Dataset excerpts:
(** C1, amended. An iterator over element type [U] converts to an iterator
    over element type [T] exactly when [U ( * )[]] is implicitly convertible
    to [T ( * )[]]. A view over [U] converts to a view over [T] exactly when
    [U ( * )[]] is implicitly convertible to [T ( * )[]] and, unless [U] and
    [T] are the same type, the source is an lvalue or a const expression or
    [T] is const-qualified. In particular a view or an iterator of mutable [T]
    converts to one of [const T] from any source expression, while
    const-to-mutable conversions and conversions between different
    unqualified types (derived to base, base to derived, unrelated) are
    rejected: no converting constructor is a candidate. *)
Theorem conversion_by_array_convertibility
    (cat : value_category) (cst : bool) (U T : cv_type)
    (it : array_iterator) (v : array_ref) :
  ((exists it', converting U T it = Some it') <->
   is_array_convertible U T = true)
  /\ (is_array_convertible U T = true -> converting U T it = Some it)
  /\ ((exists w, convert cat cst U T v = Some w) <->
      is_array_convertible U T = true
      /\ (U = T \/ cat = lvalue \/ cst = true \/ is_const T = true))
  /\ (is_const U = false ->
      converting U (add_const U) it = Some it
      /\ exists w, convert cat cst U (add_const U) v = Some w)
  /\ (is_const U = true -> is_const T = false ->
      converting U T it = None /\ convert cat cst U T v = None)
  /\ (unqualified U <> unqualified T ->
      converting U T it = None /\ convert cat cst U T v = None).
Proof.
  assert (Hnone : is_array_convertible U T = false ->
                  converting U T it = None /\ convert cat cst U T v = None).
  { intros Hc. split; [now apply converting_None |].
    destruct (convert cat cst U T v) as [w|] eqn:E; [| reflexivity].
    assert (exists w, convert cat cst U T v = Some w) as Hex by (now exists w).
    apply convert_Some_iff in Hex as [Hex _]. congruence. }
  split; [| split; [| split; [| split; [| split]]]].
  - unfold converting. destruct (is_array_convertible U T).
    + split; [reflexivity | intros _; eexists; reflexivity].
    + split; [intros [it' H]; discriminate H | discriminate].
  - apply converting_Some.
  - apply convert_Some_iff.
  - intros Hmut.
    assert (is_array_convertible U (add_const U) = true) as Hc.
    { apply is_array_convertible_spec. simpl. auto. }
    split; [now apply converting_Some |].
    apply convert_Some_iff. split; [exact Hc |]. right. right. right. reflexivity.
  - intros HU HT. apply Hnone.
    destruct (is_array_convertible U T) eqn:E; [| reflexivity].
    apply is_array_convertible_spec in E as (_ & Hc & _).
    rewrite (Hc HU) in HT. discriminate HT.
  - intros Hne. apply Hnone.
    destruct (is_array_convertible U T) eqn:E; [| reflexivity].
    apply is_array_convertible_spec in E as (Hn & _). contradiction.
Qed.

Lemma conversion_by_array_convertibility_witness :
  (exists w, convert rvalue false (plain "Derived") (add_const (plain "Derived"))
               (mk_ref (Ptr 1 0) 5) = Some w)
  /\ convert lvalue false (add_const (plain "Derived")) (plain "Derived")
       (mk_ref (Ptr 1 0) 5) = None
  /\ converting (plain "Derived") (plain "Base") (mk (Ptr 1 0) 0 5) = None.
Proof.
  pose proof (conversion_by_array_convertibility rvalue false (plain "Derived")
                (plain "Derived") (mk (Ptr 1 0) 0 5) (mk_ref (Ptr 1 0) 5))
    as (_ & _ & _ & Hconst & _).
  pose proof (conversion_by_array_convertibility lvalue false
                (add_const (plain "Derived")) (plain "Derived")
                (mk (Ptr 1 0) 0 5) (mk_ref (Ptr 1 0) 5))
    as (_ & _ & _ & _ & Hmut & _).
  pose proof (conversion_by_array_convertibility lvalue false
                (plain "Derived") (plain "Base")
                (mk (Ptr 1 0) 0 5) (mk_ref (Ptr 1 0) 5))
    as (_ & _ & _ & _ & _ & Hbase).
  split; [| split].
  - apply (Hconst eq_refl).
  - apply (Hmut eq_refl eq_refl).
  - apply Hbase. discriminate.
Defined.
--
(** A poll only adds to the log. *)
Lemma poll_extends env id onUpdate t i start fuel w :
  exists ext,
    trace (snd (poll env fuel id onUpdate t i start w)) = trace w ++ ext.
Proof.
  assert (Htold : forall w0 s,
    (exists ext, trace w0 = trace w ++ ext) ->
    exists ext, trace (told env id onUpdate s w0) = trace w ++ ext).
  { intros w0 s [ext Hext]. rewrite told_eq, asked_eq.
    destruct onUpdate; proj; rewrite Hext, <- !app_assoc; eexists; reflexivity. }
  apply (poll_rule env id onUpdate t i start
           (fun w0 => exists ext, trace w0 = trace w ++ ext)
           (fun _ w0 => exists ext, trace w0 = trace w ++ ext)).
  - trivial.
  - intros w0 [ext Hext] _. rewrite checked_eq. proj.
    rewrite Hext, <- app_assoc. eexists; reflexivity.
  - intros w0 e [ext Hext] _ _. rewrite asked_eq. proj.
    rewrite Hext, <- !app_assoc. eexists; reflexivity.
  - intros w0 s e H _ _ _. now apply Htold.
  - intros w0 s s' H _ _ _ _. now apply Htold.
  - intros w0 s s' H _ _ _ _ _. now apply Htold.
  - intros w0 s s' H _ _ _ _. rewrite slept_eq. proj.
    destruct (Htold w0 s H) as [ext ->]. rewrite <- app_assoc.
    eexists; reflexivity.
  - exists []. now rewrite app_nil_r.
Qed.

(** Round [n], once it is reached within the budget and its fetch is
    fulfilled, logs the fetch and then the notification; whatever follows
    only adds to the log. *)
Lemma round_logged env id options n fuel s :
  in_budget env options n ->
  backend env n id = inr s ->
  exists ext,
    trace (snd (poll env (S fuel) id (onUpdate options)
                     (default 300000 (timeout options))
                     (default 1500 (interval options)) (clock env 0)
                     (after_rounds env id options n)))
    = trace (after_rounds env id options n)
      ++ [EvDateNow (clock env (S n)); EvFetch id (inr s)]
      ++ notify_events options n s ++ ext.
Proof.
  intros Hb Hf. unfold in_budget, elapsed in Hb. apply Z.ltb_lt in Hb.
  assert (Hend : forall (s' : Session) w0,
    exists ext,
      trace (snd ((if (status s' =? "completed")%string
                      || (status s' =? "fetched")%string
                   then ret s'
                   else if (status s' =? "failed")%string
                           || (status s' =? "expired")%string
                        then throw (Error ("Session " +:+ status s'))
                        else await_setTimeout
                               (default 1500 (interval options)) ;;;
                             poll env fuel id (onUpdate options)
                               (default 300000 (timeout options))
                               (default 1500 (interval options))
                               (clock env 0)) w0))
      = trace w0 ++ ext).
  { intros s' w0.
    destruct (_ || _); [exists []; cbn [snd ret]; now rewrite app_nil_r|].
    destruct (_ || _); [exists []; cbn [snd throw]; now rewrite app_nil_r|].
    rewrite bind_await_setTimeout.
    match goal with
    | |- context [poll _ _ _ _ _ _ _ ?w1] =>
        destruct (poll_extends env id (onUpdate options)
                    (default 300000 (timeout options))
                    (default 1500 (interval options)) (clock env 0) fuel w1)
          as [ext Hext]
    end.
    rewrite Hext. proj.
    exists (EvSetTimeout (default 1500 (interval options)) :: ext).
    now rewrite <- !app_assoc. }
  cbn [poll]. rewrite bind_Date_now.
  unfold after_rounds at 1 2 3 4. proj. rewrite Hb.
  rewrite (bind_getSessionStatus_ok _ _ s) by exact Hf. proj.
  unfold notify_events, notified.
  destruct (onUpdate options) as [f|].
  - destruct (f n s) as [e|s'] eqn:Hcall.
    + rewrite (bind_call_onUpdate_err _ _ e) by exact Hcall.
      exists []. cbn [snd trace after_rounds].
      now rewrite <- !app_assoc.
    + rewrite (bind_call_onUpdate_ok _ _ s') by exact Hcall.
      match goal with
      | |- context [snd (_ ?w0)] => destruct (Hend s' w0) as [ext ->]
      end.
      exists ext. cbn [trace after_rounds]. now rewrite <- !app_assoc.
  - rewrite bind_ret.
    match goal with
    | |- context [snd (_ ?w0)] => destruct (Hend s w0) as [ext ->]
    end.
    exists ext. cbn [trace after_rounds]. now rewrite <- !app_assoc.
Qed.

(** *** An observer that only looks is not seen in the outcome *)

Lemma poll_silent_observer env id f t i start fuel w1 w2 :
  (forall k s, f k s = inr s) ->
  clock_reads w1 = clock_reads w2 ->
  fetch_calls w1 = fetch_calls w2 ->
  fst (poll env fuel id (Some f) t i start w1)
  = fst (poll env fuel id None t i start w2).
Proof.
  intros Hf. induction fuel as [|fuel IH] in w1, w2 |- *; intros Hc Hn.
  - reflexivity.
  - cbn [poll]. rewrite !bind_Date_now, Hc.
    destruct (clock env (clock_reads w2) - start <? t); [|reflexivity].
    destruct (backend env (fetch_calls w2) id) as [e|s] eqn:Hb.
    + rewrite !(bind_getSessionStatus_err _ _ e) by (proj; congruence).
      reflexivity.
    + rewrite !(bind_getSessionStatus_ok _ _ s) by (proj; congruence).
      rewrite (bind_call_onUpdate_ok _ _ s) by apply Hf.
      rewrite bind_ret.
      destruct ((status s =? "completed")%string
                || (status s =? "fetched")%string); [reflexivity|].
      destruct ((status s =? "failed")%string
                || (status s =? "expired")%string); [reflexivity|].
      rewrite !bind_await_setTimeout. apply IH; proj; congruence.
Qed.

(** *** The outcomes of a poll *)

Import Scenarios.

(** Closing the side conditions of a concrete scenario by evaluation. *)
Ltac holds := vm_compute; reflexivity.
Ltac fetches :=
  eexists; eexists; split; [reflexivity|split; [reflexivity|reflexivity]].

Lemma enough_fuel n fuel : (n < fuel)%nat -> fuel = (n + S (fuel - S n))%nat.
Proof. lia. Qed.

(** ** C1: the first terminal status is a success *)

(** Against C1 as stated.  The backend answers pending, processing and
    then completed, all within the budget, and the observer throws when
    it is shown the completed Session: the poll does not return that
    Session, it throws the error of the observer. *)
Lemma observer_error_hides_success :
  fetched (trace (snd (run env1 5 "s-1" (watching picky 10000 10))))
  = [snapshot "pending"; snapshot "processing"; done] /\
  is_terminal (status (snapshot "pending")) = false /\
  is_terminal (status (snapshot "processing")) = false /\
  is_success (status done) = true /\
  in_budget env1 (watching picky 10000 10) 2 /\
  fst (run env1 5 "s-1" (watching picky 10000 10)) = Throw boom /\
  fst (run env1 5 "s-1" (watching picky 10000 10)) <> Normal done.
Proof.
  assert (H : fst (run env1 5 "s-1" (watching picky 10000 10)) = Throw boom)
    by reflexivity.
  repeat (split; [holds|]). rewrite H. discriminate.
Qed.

**Assigned task**
Show every line from the entries above in which "adds" appears.

**Output of the exercise**
(** A poll only adds to the log. *)
    only adds to the log. *)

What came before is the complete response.